30 января в новостных каналах в сфере криптовалют появилась новость о несанкционированном доступе к DeFi-протоколу Abracadabra Finance. Сумма ущерба составила ≈ $6.5 млн, выводы производились в токене MIM (Magic Internet Money – стейблкоин 1к1 привязанный к доллару (USD), собственный токен Abracadabra Finance). В своем Twitter пострадавшая сторона сообщила, что проблема полностью устранена и передвижение украденных средств отслеживается, а залоговое обеспечение пользователей не пострадало.
Abracadabra - это децентрализованный протокол кредитования в криптовалюте, который принимает в качестве залога процентные токены (ibTKN) и выдает заем пользователям в стейблкоине MIM, имея который можно принимать участие в различных проектах DeFi протокола.
Вскоре после происшествия пострадавшая сторона обратилась к злоумышленнику с сообщением в сети ethereum с просьбой вернуть украденные активы, с обещанием вознаграждения за найденную уязвимость системы:
«Здравствуйте, мы решаем недавнюю проблему безопасности, которую вы нашли в нашей системе. Мы склонны полагать, что ваши действия были мотивированы намерениями «этичного хакера» («white hat») и готовы к диалогу по сложившейся ситуации. Для взаимной уверенности мы просим вас предоставить внутрисетевую подпись вместе с вашим первым ответом, это подтвердит, что мы общаемся с нужной стороной. С нетерпением ожидаем обратной связи»

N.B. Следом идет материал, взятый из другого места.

(** * sharelist-smb: a shallow embedding of the SMB dispatcher, the NTLM
  primitives, the command handlers and the ranged prefetcher ("Rectifier")

  Sources embedded here:
  - lib/ntlm.js                               (Module Ntlm, Module Ntlmv2)
  - lib/backends/sharelist: the Rectifier     (Module Rect)
  - lib/backends/sharelist/file.js, tree.js   (Module Sharelist)
  - lib/smb/cmd/*.js, cmd/trans2/*.js         (Module Cmd)
  - lib/smb/handler.js                        (Module Dispatch)
  - lib/ntlm.js: the LM and NTLM v1 functions (Module NtlmV1)
  - lib/smberror.js                           (Module SmbError)
  - lib/backends/sharelist: open, list, read
    and close of the tree and its files       (Module SharelistFs)
  Each is followed by a module with the vocabulary of the statements made
  about it; the theorems come last.

  Conventions.  A JavaScript number that holds an integer is a [Z]; a byte
  is a [Z] in [0, 256); a Node [Buffer] is a [list Z] of bytes.  A write
  [buf[i] = v] outside the Buffer is ignored by Node, exactly as stdpp's
  list insert; a [readUInt*] outside the Buffer raises RangeError.
  Exceptions are values of [result].  Callbacks are delivered in the order
  in which the source schedules them. *)

From Stdlib Require Import ZArith QArith Lia.
From stdpp Require Import base option list gmap strings vector.

Close Scope Q_scope.
Local Open Scope Z_scope.

(** ** JavaScript values and Node Buffers *)

Module JS.

Inductive exn : Type :=
| RangeError      (* Buffer read outside the buffer *)
| TypeError       (* property access on undefined / null *)
| ReferenceError  (* identifier not bound in scope *)
| AsyncError.     (* the Error of async: "Callback was already called." *)

Inductive result (A : Type) : Type :=
| Ok (a : A)
| Throw (e : exn).
Arguments Ok {A} a.
Arguments Throw {A} e.

#[export] Instance result_ret : MRet result := fun _ a => Ok a.
#[export] Instance result_bind : MBind result := fun _ _ f m =>
  match m with
  | Ok a => f a
  | Throw e => Throw e
  end.

#[export] Instance exn_eq_dec : EqDecision exn.
Proof. solve_decision. Defined.

Abbreviation bytes := (list Z).

(** ToUint8 of the value stored into a Buffer cell. *)
Definition u8 (v : Z) : Z := v mod 256.

(** [buf[i]] used as an operand of a bitwise operator: a cell outside the
    buffer reads as [undefined], which ToInt32 maps to 0. *)
Definition cell (buf : bytes) (i : nat) : Z := default 0 (buf !! i).

(** [buf[i] = v] *)
Definition put_cell (buf : bytes) (i : Z) (v : Z) : bytes :=
  if 0 <=? i then <[Z.to_nat i := u8 v]> buf else buf.

(** [buf.slice(start, end)]: negative indices count from the end, both are
    clamped to the buffer. *)
Definition clamp_index (len i : Z) : Z :=
  if i <? 0 then Z.max (len + i) 0 else Z.min i len.

Definition slice (buf : bytes) (start stop : Z) : bytes :=
  let len := Z.of_nat (length buf) in
  let s := clamp_index len start in
  let e := clamp_index len stop in
  take (Z.to_nat (e - s)) (drop (Z.to_nat s) buf).

(** [buf.slice(start)] *)
Definition slice_from (buf : bytes) (start : Z) : bytes :=
  slice buf start (Z.of_nat (length buf)).

Definition in_range (buf : bytes) (off width : Z) : bool :=
  (0 <=? off) && (off + width <=? Z.of_nat (length buf)).

Definition readUInt8 (buf : bytes) (off : Z) : result Z :=
  if in_range buf off 1 then Ok (cell buf (Z.to_nat off)) else Throw RangeError.

Definition readUInt16LE (buf : bytes) (off : Z) : result Z :=
  if in_range buf off 2
  then Ok (cell buf (Z.to_nat off) + 256 * cell buf (Z.to_nat off + 1))
  else Throw RangeError.

Definition readUInt32LE (buf : bytes) (off : Z) : result Z :=
  if in_range buf off 4
  then Ok (cell buf (Z.to_nat off)
           + 256 * cell buf (Z.to_nat off + 1)
           + 65536 * cell buf (Z.to_nat off + 2)
           + 16777216 * cell buf (Z.to_nat off + 3))
  else Throw RangeError.

Definition is_byte (v : Z) : Prop := 0 <= v < 256.

End JS.

Import JS.

(** ** lib/ntlm.js *)

Module Ntlm.

Definition PARITY_MASK : Z := 0x01.

(** [expandKey(key56)].  [new Buffer(8)] is uninitialised memory; every
    cell is assigned before the buffer is returned, zeros stand for it. *)
Definition expandKey (key56 : bytes) : bytes :=
  let key64 := replicate 8 0 in
  let key64 := put_cell key64 0 (Z.land (cell key56 0) 0xfe) in
  let key64 := put_cell key64 0 (Z.land (cell key64 0) (Z.lnot PARITY_MASK)) in
  let key64 := put_cell key64 1
    (Z.lor (Z.land (Z.shiftl (cell key56 0) 7) 0xff) (Z.shiftr (cell key56 1) 1)) in
  let key64 := put_cell key64 1 (Z.lor (cell key64 1) PARITY_MASK) in
  let key64 := put_cell key64 2
    (Z.lor (Z.land (Z.shiftl (cell key56 1) 6) 0xff) (Z.shiftr (cell key56 2) 2)) in
  let key64 := put_cell key64 2 (Z.land (cell key64 2) (Z.lnot PARITY_MASK)) in
  let key64 := put_cell key64 3
    (Z.lor (Z.land (Z.shiftl (cell key56 2) 5) 0xff) (Z.shiftr (cell key56 3) 3)) in
  let key64 := put_cell key64 3 (Z.lor (cell key64 3) PARITY_MASK) in
  let key64 := put_cell key64 4
    (Z.lor (Z.land (Z.shiftl (cell key56 3) 4) 0xff) (Z.shiftr (cell key56 4) 4)) in
  let key64 := put_cell key64 4 (Z.land (cell key64 4) (Z.lnot PARITY_MASK)) in
  let key64 := put_cell key64 5
    (Z.lor (Z.land (Z.shiftl (cell key56 4) 3) 0xff) (Z.shiftr (cell key56 5) 5)) in
  let key64 := put_cell key64 5 (Z.lor (cell key64 5) PARITY_MASK) in
  let key64 := put_cell key64 6
    (Z.lor (Z.land (Z.shiftl (cell key56 5) 2) 0xff) (Z.shiftr (cell key56 6) 6)) in
  let key64 := put_cell key64 6 (Z.land (cell key64 6) (Z.lnot PARITY_MASK)) in
  let key64 := put_cell key64 7 (Z.land (Z.shiftl (cell key56 6) 1) 0xff) in
  let key64 := put_cell key64 7 (Z.lor (cell key64 7) PARITY_MASK) in
  key64.

End Ntlm.

(** ** The claims' own reading of [expandKey], for comparison with the code *)

Module NtlmSpec.

(** Bit 0 of [v] replaced by the parity bit [p]. *)
Definition with_parity (p : bool) (v : Z) : Z :=
if p then Z.setbit v 0 else Z.clearbit v 0.

(** [((prev << (8-i)) & 0xff) | (cur >> i)] *)
Definition spread (i : Z) (prev cur : Z) : Z :=
Z.lor (Z.land (Z.shiftl prev (8 - i)) 0xff) (Z.shiftr cur i).

Definition expandKey_spec (key56 : bytes) : bytes :=
[ with_parity false (Z.land (cell key56 0) 0xfe);
  with_parity true  (spread 1 (cell key56 0) (cell key56 1));
  with_parity false (spread 2 (cell key56 1) (cell key56 2));
  with_parity true  (spread 3 (cell key56 2) (cell key56 3));
  with_parity false (spread 4 (cell key56 3) (cell key56 4));
  with_parity true  (spread 5 (cell key56 4) (cell key56 5));
  with_parity false (spread 6 (cell key56 5) (cell key56 6));
  with_parity true  (Z.land (Z.shiftl (cell key56 6) 1) 0xff) ].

Рис. 1 - обращение к злоумышленнику. Хэш транзакции - 0x5241ed2cd7fe47d3872f46c246a4db8491e363a4f2cd3a9fe788156972557426
Основная часть
Весь процесс от вывода средств с протокола до обмена в другой токен и распределения украденных активов между адресами злоумышленников произошел в течение часа. Перед выводом средств с протокола, на их адреса поступала криптовалюта по 1 eth (≈2 311 usd) с миксинг сервиса. После этого последовали выводы MIM с протокола Abracadabra Finance.
Для вывода активов с протокола, MIM сначала направляется на контракты Dex-платформы Curve[.]fi для обмена в другой токен. Таким образом средства были обменяны в eth.
Далее полученные активы в eth были направлены на определенный адрес отмеченный «exploiter address 1».